In FIG. 2, the estimated SNR represented by the axis along the vertical direction in the diagram is indicated by the dashed line, and the path SNR represented by the axis along the horizontal direction in the diagram is indicated by the solid line. As shown in FIG. 2, as the relationship between the estimated SNR (dashed line) and the path SNR (solid line), the value of the estimated SNR is closer to the value of the path SNR when the value of the SNR is larger. In contrast, the value of the estimated SNR is divergent from the value of the path SNR at a higher degree when the value of the SNR is lower.
The reason for the occurrence of such divergence will be described with reference to FIGS. 3A and 3B.

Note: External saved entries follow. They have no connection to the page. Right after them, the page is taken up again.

(** Dividing in floating point and taking the floor gives the integer
    quotient, for operands far below the precision of the format. *)
Lemma floor_of_rounded_quotient (F : float_format) (n d : Z) :
  (0 <= n)%Z -> (0 < d)%Z -> (n + d < 10 ^ 9)%Z ->
  Qfloor (rnd F (inject_Z n / inject_Z d)) = (n / d)%Z.
Proof.
  intros Hn Hd Hsmall.
  destruct (quotient_bounds n d Hn Hd) as [Q1 Q2].
  assert (D : 0 < inject_Z d) by (change 0 with (inject_Z 0); rewrite <- Zlt_Qlt; lia).
  set (x := inject_Z n / inject_Z d) in *.
  assert (K0 : (0 <= n / d)%Z) by (apply Z.div_pos; lia).
  assert (Kn : (n / d <= n)%Z) by (apply Z.div_le_upper_bound; nia).
  assert (X0 : 0 <= x).
  { apply Qle_trans with (inject_Z (n / d)); [| exact Q1].
    change 0 with (inject_Z 0). rewrite <- Zle_Qle. exact K0. }
  apply Qfloor_unique.
  - rewrite <- (rnd_int F (n / d)) by lia. now apply rnd_mono.
  - pose proof (rnd_close F x X0) as [_ C].
    rewrite inject_Z_plus. change (inject_Z 1) with 1.
    assert (S : (x + 1) * (1 # 1000000000) < 1 / inject_Z d).
    { apply Qlt_shift_div_l; [exact D |].
      assert (XD : x * inject_Z d == inject_Z n) by (unfold x; field; lra).
      assert (T : (x + 1) * (1 # 1000000000) * inject_Z d
                  == (inject_Z n + inject_Z d) * (1 # 1000000000)).
      { rewrite <- XD. ring. }
      rewrite T.
      assert (B : inject_Z n + inject_Z d < inject_Z (10 ^ 9)).
      { rewrite <- inject_Z_plus, <- Zlt_Qlt. exact Hsmall. }
      change (inject_Z (10 ^ 9)) with 1000000000 in B. lra. }
    lra.
Qed.


Lemma Qfloor_quotient (n d : Z) :
  (0 <= n)%Z -> (0 < d)%Z -> Qfloor (inject_Z n / inject_Z d) = (n / d)%Z.
Proof.
  intros Hn Hd. destruct (quotient_bounds n d Hn Hd) as [Q1 Q2].
  assert (D : 0 < inject_Z d) by (change 0 with (inject_Z 0); rewrite <- Zlt_Qlt; lia).
  apply Qfloor_unique; [exact Q1 |].
  rewrite inject_Z_plus. change (inject_Z 1) with 1.
  assert (P : 0 < 1 / inject_Z d) by (apply Qlt_shift_div_l; [exact D | lra]).
  lra.
Qed.

Lemma lit_pos_int (F : float_format) (d : Z) :
  (0 < d <= 2 ^ 53)%Z ->
  exists y, lit F (inject_Z d) = Fin y /\ y == inject_Z d /\ Qeq_bool y 0 = false.
Proof.
  intros Hd. destruct (lit_int F d) as [E R]; [lia |].
  exists (rnd F (inject_Z d)). split; [exact E |]. split; [exact R |].
  apply Qeq_bool_false. rewrite R. intros C.
  assert (0 < inject_Z d) by (change 0 with (inject_Z 0); rewrite <- Zlt_Qlt; lia).
  lra.
Qed.

(** [Math.floor(x / d)] for a whole number [x] and a literal [d]. *)
Lemma floor_div_lit (F : float_format) (x : Q) (n d : Z) :
  x == inject_Z n -> (0 <= n)%Z -> (0 < d)%Z -> (n + d < 10 ^ 9)%Z ->
  Math_floor (js_div F (Fin x) (lit F (inject_Z d))) = Fin (inject_Z (n / d)).
Proof.
  intros Hx Hn Hd Hsmall.
  destruct (lit_pos_int F d) as (y & -> & Hy & Hy0); [lia |].
  cbn [js_div]. rewrite Hy0.
  assert (E : x / y == inject_Z n / inject_Z d) by now rewrite Hx, Hy.
  destruct (quotient_bounds n d Hn Hd) as [Q1 Q2].
  assert (D : 0 < inject_Z d) by (change 0 with (inject_Z 0); rewrite <- Zlt_Qlt; lia).
  assert (K0 : (0 <= n / d)%Z) by (apply Z.div_pos; lia).
  assert (Kn : (n / d <= n)%Z) by (apply Z.div_le_upper_bound; nia).
  assert (P : 0 < 1 / inject_Z d) by (apply Qlt_shift_div_l; [exact D | lra]).
  destruct (finish_between F (x / y) 0 (n / d + 1)) as [Ef _]; try lia.
  { rewrite E. split.
    - apply Qle_trans with (inject_Z (n / d)); [| exact Q1].
      rewrite <- Zle_Qle. exact K0.
    - rewrite inject_Z_plus. change (inject_Z 1) with 1. lra. }
  rewrite Ef. cbn [Math_floor]. do 2 f_equal.
  rewrite E. now apply floor_of_rounded_quotient.
Qed.

(** [x % d] for a whole number [x] and a literal [d]. *)
Lemma mod_lit (F : float_format) (x : Q) (n d : Z) :
  x == inject_Z n -> (0 <= n)%Z -> (0 < d <= 2 ^ 53)%Z ->
  exists r, js_mod (Fin x) (lit F (inject_Z d)) = Fin r /\ r == inject_Z (n mod d).
Proof.
  intros Hx Hn Hd.
  destruct (lit_pos_int F d) as (y & -> & Hy & Hy0); [lia |].
  cbn [js_mod]. rewrite Hy0. eexists. split; [reflexivity |].
  assert (E : x / y == inject_Z n / inject_Z d) by now rewrite Hx, Hy.
  destruct (quotient_bounds n d Hn) as [Q1 _]; [lia |].
  assert (K0 : (0 <= n / d)%Z) by (apply Z.div_pos; lia).
  unfold Qtrunc. rewrite Qle_bool_true.
  2:{ rewrite E. apply Qle_trans with (inject_Z (n / d)); [| exact Q1].
      change 0 with (inject_Z 0). rewrite <- Zle_Qle. exact K0. }
  rewrite E, Qfloor_quotient by lia. rewrite Hx, Hy.
  rewrite <- inject_Z_mult. unfold Qminus. rewrite <- inject_Z_opp, <- inject_Z_plus.
  rewrite (Z.mod_eq n d) by lia. reflexivity.
Qed.

Lemma gt_zero (F : float_format) (k : Z) :
  js_gt (Fin (inject_Z k)) (lit F 0) = (0 <? k)%Z.
Proof.
  destruct (lit_int F 0) as [E R]; [simpl; lia |].
  change (inject_Z 0) with 0 in E, R. rewrite E. unfold js_gt. cbn [js_lt].
  destruct (0 <? k)%Z eqn:K.
  - apply Qlt_bool_iff. rewrite R. change 0 with (inject_Z 0). rewrite <- Zlt_Qlt. lia.
  - destruct (Qlt_bool (rnd F 0) (inject_Z k)) eqn:L; [| reflexivity].
    apply Qlt_bool_iff in L. rewrite R in L. change 0 with (inject_Z 0) in L.
    rewrite <- Zlt_Qlt in L. lia.
Qed.

(** X3: for a whole number of seconds (below 10^8) that [Intl] formats without
    throwing, [formatDuration] shows the hours, minutes and seconds of the
    exact integer decomposition, leaves out the parts that are zero, and
    shows the seconds alone when hours and minutes are both zero. *)
Theorem formatDuration_spec (F : float_format) (host_get : value -> string -> value)
    (NumberFormat_format : value -> value -> num -> result string)
    (show : num -> string) (locale : string) (n : nat) :
  (Z.of_nat n < 10 ^ 8)%Z ->
  (forall v, formatNumber host_get NumberFormat_format v locale (obj []) = Returned (show v)) ->
  exists h m s : nat,
    n = (3600 * h + 60 * m + s)%nat /\ (m < 60)%nat /\ (s < 60)%nat /\
    formatDuration F host_get NumberFormat_format (of_nat n) locale
    = Returned (String.concat " "
        ((if (0 <? h)%nat then [(show (of_nat h) ++ "h")%string] else []) ++
         (if (0 <? m)%nat then [(show (of_nat m) ++ "m")%string] else []) ++
         (if (0 <? s)%nat || ((h =? 0)%nat && (m =? 0)%nat)
          then [(show (of_nat s) ++ "s")%string] else []))).
Proof.
  intros Hn Hshow.
  exists (n / 3600)%nat, ((n mod 3600) / 60)%nat, (n mod 60)%nat.
  assert (Hdecomp : n = (3600 * (n / 3600) + 60 * ((n mod 3600) / 60) + n mod 60)%nat).
  { pose proof (Nat.div_mod_eq n 3600) as A.
    pose proof (Nat.div_mod_eq (n mod 3600) 60) as B.
    assert (C : ((n mod 3600) mod 60 = n mod 60)%nat).
    { change 3600%nat with (60 * 60)%nat.
      rewrite Nat.Div0.mod_mul_r, Nat.mul_comm, Nat.Div0.mod_add.
      apply Nat.Div0.mod_mod. }
    lia. }
  split; [exact Hdecomp |].
  split; [apply Nat.Div0.div_lt_upper_bound; apply Nat.mod_upper_bound; lia |].
  split; [apply Nat.mod_upper_bound; lia |].
  unfold formatDuration, of_nat.
  change (lit F 3600) with (lit F (inject_Z 3600)).
  change (lit F 60) with (lit F (inject_Z 60)).
  rewrite (floor_div_lit F _ (Z.of_nat n) 3600) by (try reflexivity; lia).
  destruct (mod_lit F (inject_Z (Z.of_nat n)) (Z.of_nat n) 3600) as (r1 & -> & R1);
    [reflexivity | lia | lia |].
  rewrite (floor_div_lit F r1 (Z.of_nat n mod 3600) 60)
    by (try exact R1; pose proof (Z.mod_pos_bound (Z.of_nat n) 3600); lia).
  destruct (mod_lit F (inject_Z (Z.of_nat n)) (Z.of_nat n) 60) as (r2 & -> & R2);
    [reflexivity | lia | lia |].
  cbn [Math_floor]. rewrite (Qfloor_comp _ _ R2), Qfloor_Z.
  rewrite !gt_zero.
  assert (Eh : (Z.of_nat n / 3600)%Z = Z.of_nat (n / 3600))
    by (rewrite Nat2Z.inj_div; reflexivity).
  assert (Em : ((Z.of_nat n mod 3600) / 60)%Z = Z.of_nat ((n mod 3600) / 60))
    by (rewrite Nat2Z.inj_div, Nat2Z.inj_mod; reflexivity).
  assert (Es : (Z.of_nat n mod 60)%Z = Z.of_nat (n mod 60))
    by (rewrite Nat2Z.inj_mod; reflexivity).
  rewrite Eh, Em, Es.
  set (h := (n / 3600)%nat). set (m := ((n mod 3600) / 60)%nat). set (s := (n mod 60)%nat).
  replace (0 <? Z.of_nat h)%Z with (0 <? h)%nat
    by (destruct (Nat.ltb_spec 0 h), (Z.ltb_spec 0 (Z.of_nat h)); lia || reflexivity).
  replace (0 <? Z.of_nat m)%Z with (0 <? m)%nat
    by (destruct (Nat.ltb_spec 0 m), (Z.ltb_spec 0 (Z.of_nat m)); lia || reflexivity).
  replace (0 <? Z.of_nat s)%Z with (0 <? s)%nat
    by (destruct (Nat.ltb_spec 0 s), (Z.ltb_spec 0 (Z.of_nat s)); lia || reflexivity).
  unfold push_part, and_then. rewrite !Hshow.
  destruct (Nat.ltb_spec 0 h) as [Hh | Hh], (Nat.ltb_spec 0 m) as [Hm | Hm];
    cbn [List.length Nat.eqb app orb andb];
    try (replace (h =? 0)%nat with false by (symmetry; apply Nat.eqb_neq; lia));
    try (replace (m =? 0)%nat with false by (symmetry; apply Nat.eqb_neq; lia));
    try (replace (h =? 0)%nat with true by (symmetry; apply Nat.eqb_eq; lia));
    try (replace (m =? 0)%nat with true by (symmetry; apply Nat.eqb_eq; lia));
    cbn [andb]; rewrite ?orb_false_r, ?orb_true_r;
    destruct (0 <? s)%nat; reflexivity.
Qed.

In the case of obtaining the estimated SNR from an unknown data signal included in a signal transmitted via the propagation path 3, generally the result of a hard decision for the constellation of the data signal is utilized. Specifically, when the path SNR is not low, the transmission point corresponds with the estimated transmission point in the constellation in the IQ plane as shown in pattern A of FIG. 3A, so that the ideal estimated SNR is obtained. In this case, the correct estimated SNR is obtained based on S and N indicated by the solid lines.
In contrast, as shown in pattern B of FIG. 3B, when the path SNR is low, the result of a hard decision is mistaken for an adjacent symbol and the transmission point does not correspond with the estimated transmission point. As a result, an erroneous estimated SNR is obtained. In this case, although the correct estimated SNR is obtained based on S and N indicated by the dashed lines, actually the erroneous estimated SNR is obtained by S′ and N′ indicated by the solid lines.
As a method for calculating the SNR, there has been disclosed an OFDM demodulating device that calculates the SNR based on a complex correlation signal obtained by complex correlation calculation of a baseband signal (refer to e.g. Japanese Patent Laid-open No. 2007-208748).